Opinion
2020–04616 Index No. 617415/17
11-23-2022
Cannon & Acosta, LLP, Huntington Station, NY (JoAn E. Abreu and Douglas Herring of counsel), for appellant. Cullen and Dykman, LLP, Garden City, NY (Christopher F. Mansfield and Miriam Skolnik of counsel), for respondent.
Cannon & Acosta, LLP, Huntington Station, NY (JoAn E. Abreu and Douglas Herring of counsel), for appellant.
Cullen and Dykman, LLP, Garden City, NY (Christopher F. Mansfield and Miriam Skolnik of counsel), for respondent.
COLLEEN D. DUFFY, J.P., LINDA CHRISTOPHER, DEBORAH A. DOWLING, BARRY E. WARHIT, JJ.
DECISION & ORDER In an action to recover damages for personal injuries, the plaintiff appeals from an order of the Supreme Court, Suffolk County (Joseph Farneti, J.), dated May 13, 2020. The order, insofar as appealed from, granted the defendant's motion for summary judgment dismissing the complaint.
ORDERED that the order is affirmed insofar as appealed from, with costs.
The plaintiff commenced this action to recover damages for personal injuries she alleged she sustained when she tripped and fell over a cart stacked with empty boxes in an aisle of the defendant's store. The defendant moved for summary judgment dismissing the complaint, contending that the condition was open and obvious and not inherently dangerous. In an affidavit submitted in opposition to the motion the plaintiff stated that she observed the cart when she entered the aisle but "forgot it was there" at the moment she tripped over it. By order dated May 13, 2020, the Supreme Court, inter alia, granted the defendant's motion. The plaintiff appeals.
" ‘Store [operators] are charged with the duty of keeping their premises in a reasonably safe condition for the benefit of their customers’ " ( Aupperlee v. Restaurant Depot, LLC, 177 A.D.3d 940, 941, 114 N.Y.S.3d 387, quoting Russo v. Home Goods, Inc., 119 A.D.3d 924, 925, 990 N.Y.S.2d 95 ). However, "there is no duty to protect or warn against an open and obvious condition that, as a matter of law, is not inherently dangerous" ( Lebron v. City of New York, 208 A.D.3d 656, 657, 171 N.Y.S.3d 903 [internal quotation marks omitted]; see Cupo v. Karfunkel, 1 A.D.3d 48, 52, 767 N.Y.S.2d 40 ).
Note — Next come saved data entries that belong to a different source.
Lemma link_prev_spec σ m b s l a t r :
  chain ws (m_mem σ) (freelist σ) (l ++ (a, t) :: r) → gaps top 0 (l ++ (a, t) :: r) →
  same_but (λ x, b <= x < b + hdr ws) (m_mem σ) m → chain ws m b (front b s r) →
  a + t <= b → gaps top (a + t - 1) (front b s r) →
  ∃ m', link_prev ws a b (mkPmm m (freelist σ) (arena_bytes σ))
        = Ok (tt, mkPmm m' (freelist σ) (arena_bytes σ)) ∧
    chain ws m' (freelist σ) (l ++ (if a + t =? b then front a t (front b s r) else (a, t) :: front b s r)) ∧
    same_but (λ x, a <= x < a + hdr ws) m m'.
Proof.
  intros C G Sm Cb Hab Gf. pose proof top_big.
  destruct (gaps_snoc _ _ _ _ _ G) as (_ & Ha & _ & Hat & Htop).
  assert (hdr ws <= 16) as Hh by (unfold hdr; destruct Hws; lia). unfold ALIGN in Hat.
  destruct (front_head b s r) as (u & r' & Ef). rewrite Ef in *.
  pose proof (chain_next m b b u r' (a + t - 1) ltac:(lia) Gf Cb) as Hnx.
  pose proof Gf as (_ & _ & Hu & _ & Hbu & Gr).
  assert (load ws m a = t) as Et.
  { rewrite (load_ext ws Hws m (m_mem σ)) by (intros; apply Sm; destruct Hws; lia). by eapply chain_mid. }
  assert (∀ m', same_but (λ x, a <= x < a + hdr ws) m m' → ∀ x, 0 < cnt l x → m' x = m_mem σ x) as Hl.
  { intros m' Sm' x Hx. pose proof (cnt_before _ _ _ _ _ _ G Hx).
    rewrite Sm' by lia. apply Sm. lia. }
  assert (∀ m' lo h l', same_but (λ x, a <= x < a + hdr ws) m m' → a + t - 1 <= lo →
            gaps top lo l' → chain ws m h l' → chain ws m' h l') as Hc.
  { intros m' lo h l' Sm' Hlo G' C'. eapply chain_ext; [done|exact G'| |exact C'].
    intros x Hx. apply Sm'. intros ?. rewrite (cnt_below _ _ _ _ G') in Hx by lia. lia. }
  unfold link_prev. rewrite (proj2 (Z.eqb_neq a 0)) by lia.
  unfold size_of, next_of, ld, st_bind. cbn [m_mem]. rewrite Et, sz_small by lia.
  destruct (Z.eqb_spec (a + t) b) as [E|E].
  - destruct Cb as (_ & Eu & Cr). unfold set_size, set_next, sto, st_modify. cbn [m_mem freelist arena_bytes].
    rewrite Eu, sz_small by lia. rewrite load_store_ne by (done || (destruct Hws; lia)).
    eexists. split; [done|].
    destruct (store_hdr m a (t + u) (load ws m (b + ws)) ltac:(lia) Hnx) as (L1 & L2 & L3).
    split; [|exact L3]. unfold front. rewrite (proj2 (Z.eqb_eq _ _) E).
    eapply chain_relink; [exact G|exact C|by apply Hl|exact L1|]. rewrite L2.
    eapply (Hc _ (b + u)); [exact L3|lia|exact Gr|exact Cr].
  - eexists. split; [done|]. destruct (store_next m a b ltac:(lia)) as (L1 & L2 & L3).
    split; [|exact L3]. cbn [m_mem].
    eapply chain_relink; [exact G|exact C|by apply Hl|by rewrite L1|]. rewrite L2.
    eapply Hc; [exact L3| |exact Gf|exact Cb]. lia.
Qed.

(** ** freelist_insert *)

Lemma chain_drop m h l a t r : chain ws m h (l ++ (a, t) :: r) → chain ws m (head_addr r) r.
Proof.
  revert h. induction l as [|[c u] l IH]; intros h (_ & _ & C); [|by eapply IH].
  by pose proof (chain_head _ _ _ _ C) as <-.
Qed.

Record encodes (σ : pmm) (l : list hole) : Prop := mkEncodes {
  enc_chain : chain ws (m_mem σ) (freelist σ) l;
  enc_gaps : gaps top 0 l;
  enc_bytes : bytes_in l <= arena_bytes σ
}.

Lemma encodes_fuel σ l : encodes σ l → (length l < fuel σ)%nat.
Proof.
  intros [_ G B]. pose proof (gaps_length _ _ _ G) as H. unfold fuel, ALIGN in *.
  assert (Z.of_nat (length l) <= arena_bytes σ / 16); [apply Z.div_le_lower_bound|]; lia.
Qed.

(** The link stored in a block put on the list is null or the address of a block, so
    never the mark of one in use. *)
Lemma front_next lo m b s l : gaps top lo l → chain ws m b (front b s l) →
  load ws m (b + ws) mod ALIGN = 0.
Proof.
  intros G. unfold front. destruct l as [|[c t] l].
  - by intros (_ & _ & ->).
  - destruct G as (_ & Hc & _ & _ & _ & G).
    destruct (b + s =? c); intros (_ & _ & C); [|by destruct C as (-> & _)].
    destruct l as [|[d u] l]; [by simpl in C; rewrite C|].
    destruct C as (-> & _). by destruct G as (_ & ? & _).
Qed.
(* ===== verification/Chunks.v ===== *)
(** The chunk source: what platform.h promises its clients of platform_chunk_alloc and
    platform_chunk_free (src/src/platform.h), as an interface.

    A source owns memory; a client holds blocks of it, each an address and the size it
    was asked for.  The laws are what a client may rely on: blocks handed out lie in the
    address space, are aligned and share no byte, and neither an allocation nor a free
    writes into a block the client keeps.  Malloc.v implements the interface, LuaHeap.v is
    proved against it. *)

From S2P Require Import Prelude Pmm.
From stdpp Require Import prelude list.
From Stdlib Require Import ZArith Lia.
Open Scope Z_scope.

(** [ws] is the width of a word in bytes. *)
Class ChunkOps (T : Type) : Type := {
  chunk_alloc : Z → ST T Z;
  chunk_free : Z → Z → ST T unit;
  (** The bytes of memory, and the memory after the client wrote to it. *)
  chunk_mem : T → Z → Z;
  chunk_write : (Z → Z) → T → T;
  (** The blocks held by clients. *)
  chunk_own : T → list hole → Prop
}.

(** Every byte of a held block is as it was. *)
Definition keeps `{ChunkOps T} (L : list hole) (s s' : T) : Prop :=
  ∀ x, 0 < cnt L x → chunk_mem s' x = chunk_mem s x.

Class ChunkLaws (ws : Z) (T : Type) `{ChunkOps T} : Prop := {
  chunk_alloc_ok s L n : chunk_own s L → 0 <= n → n + 64 < 2 ^ (8 * ws) →
    ∃ p s', chunk_alloc n s = Ok (p, s') ∧ keeps L s s' ∧
      (p = 0 ∧ chunk_own s' L ∨ 0 < p ∧ chunk_own s' ((p, n) :: L));
  chunk_free_ok s L L' p n : chunk_own s L → L ≡ₚ (p, n) :: L' →
    ∃ s', chunk_free p n s = Ok (tt, s') ∧ keeps L' s s' ∧ chunk_own s' L';
  chunk_own_perm s L L' : L ≡ₚ L' → chunk_own s L → chunk_own s L';
  chunk_own_apart s L x : chunk_own s L → cnt L x <= 1;
  chunk_own_range s L p n : chunk_own s L → (p, n) ∈ L → 0 < p ∧ p mod 8 = 0 ∧ 0 <= n ∧ p + n < 2 ^ (8 * ws);
  chunk_write_ok s L m : chunk_own s L → (∀ x, cnt L x = 0 → m x = chunk_mem s x) →
    chunk_own (chunk_write m s) L ∧ chunk_mem (chunk_write m s) = m
}.

Lemma cnt_perm L L' x : L ≡ₚ L' → cnt L x = cnt L' x.
Proof. induction 1; rewrite ?cnt_cons; lia. Qed.

Lemma keeps_trans `{ChunkOps T} L s1 s2 s3 : keeps L s1 s2 → keeps L s2 s3 → keeps L s1 s3.
Proof. intros H1 H2 x Hx. by rewrite H2, H1. Qed.

Lemma keeps_refl `{ChunkOps T} L s : keeps L s s.
Proof. done. Qed.
#[export] Hint Resolve keeps_refl : nlos.
(* ===== verification/Lock.v ===== *)
(** The ticket lock of src/src/lock.h, taken by any number of cpus at once.

    Every atomic access of [lock], [unlock] and [canlock] is one step, and cpus step in any
    order.  A cpu's program counter says which access comes next and what its locals hold.
    Two fields of the state are no variables of the code: [order], the cpus that hold a
    ticket as they took it, and [served], how many tickets were handed back. *)

From S2P Require Import Prelude.
From stdpp Require Import prelude list relations.
From Stdlib Require Import ZArith Lia.
Open Scope Z_scope.

(** * The code *)

Record tlock : Type := mkTlock {
  l_next : Z;
  l_owner : Z;
  l_held : Z;
  l_nlock : Z;
  l_ncontend : Z;
  l_spin : Z;
}.
Definition LOCK_INIT : tlock := mkTlock 0 0 0 0 0 0.

Definition set_next (v : Z) (l : tlock) : tlock :=
  mkTlock v (l_owner l) (l_held l) (l_nlock l) (l_ncontend l) (l_spin l).
Definition set_owner (v : Z) (l : tlock) : tlock :=
  mkTlock (l_next l) v (l_held l) (l_nlock l) (l_ncontend l) (l_spin l).
Definition set_held (v : Z) (l : tlock) : tlock :=
  mkTlock (l_next l) (l_owner l) v (l_nlock l) (l_ncontend l) (l_spin l).
Definition set_nlock (v : Z) (l : tlock) : tlock :=
  mkTlock (l_next l) (l_owner l) (l_held l) v (l_ncontend l) (l_spin l).
Definition set_ncontend (v : Z) (l : tlock) : tlock :=
  mkTlock (l_next l) (l_owner l) (l_held l) (l_nlock l) v (l_spin l).
Definition set_spin (v : Z) (l : tlock) : tlock :=
  mkTlock (l_next l) (l_owner l) (l_held l) (l_nlock l) (l_ncontend l) v.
Here, the defendant established its prima facie entitlement to judgment as a matter of law dismissing the complaint by submitting evidence demonstrating that the cart stacked with empty boxes "was open and obvious, as it was not only readily observable by those employing the reasonable use of their senses, but was known to the plaintiff prior to the accident, and, as a matter of law, was not inherently dangerous" ( Ramirez v. Creative Linen House, Inc., 170 A.D.3d 913, 913, 93 N.Y.S.3d 866 ; see Flaim v. Hex Food, Inc., 79 A.D.3d 797, 798, 912 N.Y.S.2d 426 ).
In opposition, the plaintiff failed to raise a triable issue of fact. Contrary to the plaintiff's contention, under the circumstances here, the condition was not a trap for the unwary (see Gleyzer v. SNL Meat & Produce, Inc., 135 A.D.3d 817, 818, 24 N.Y.S.3d 157 ; Russo v. Home Goods, Inc., 119 A.D.3d at 925, 990 N.Y.S.2d 95 ). The cart in the aisle was readily observable by those making a reasonable use of their senses, and the plaintiff acknowledged in her affidavit that she observed the cart when she entered the aisle but "forgot it was there" at the moment she tripped over it. The plaintiff failed to demonstrate that summary judgment was premature as she did not "offer any evidentiary basis to suggest that additional discovery may lead to relevant evidence, or that facts essential to opposing the motion were exclusively within the knowledge and control of [the defendant]" ( Brooklyn Cancer Care Med., P.C. v Brooklyn Hosp. Ctr., 201 A.D.3d 861, 862, 157 N.Y.S.3d 737 ).
Accordingly, the Supreme Court properly granted the defendant's motion for summary judgment dismissing the complaint.
DUFFY, J.P., CHRISTOPHER, DOWLING and WARHIT, JJ., concur.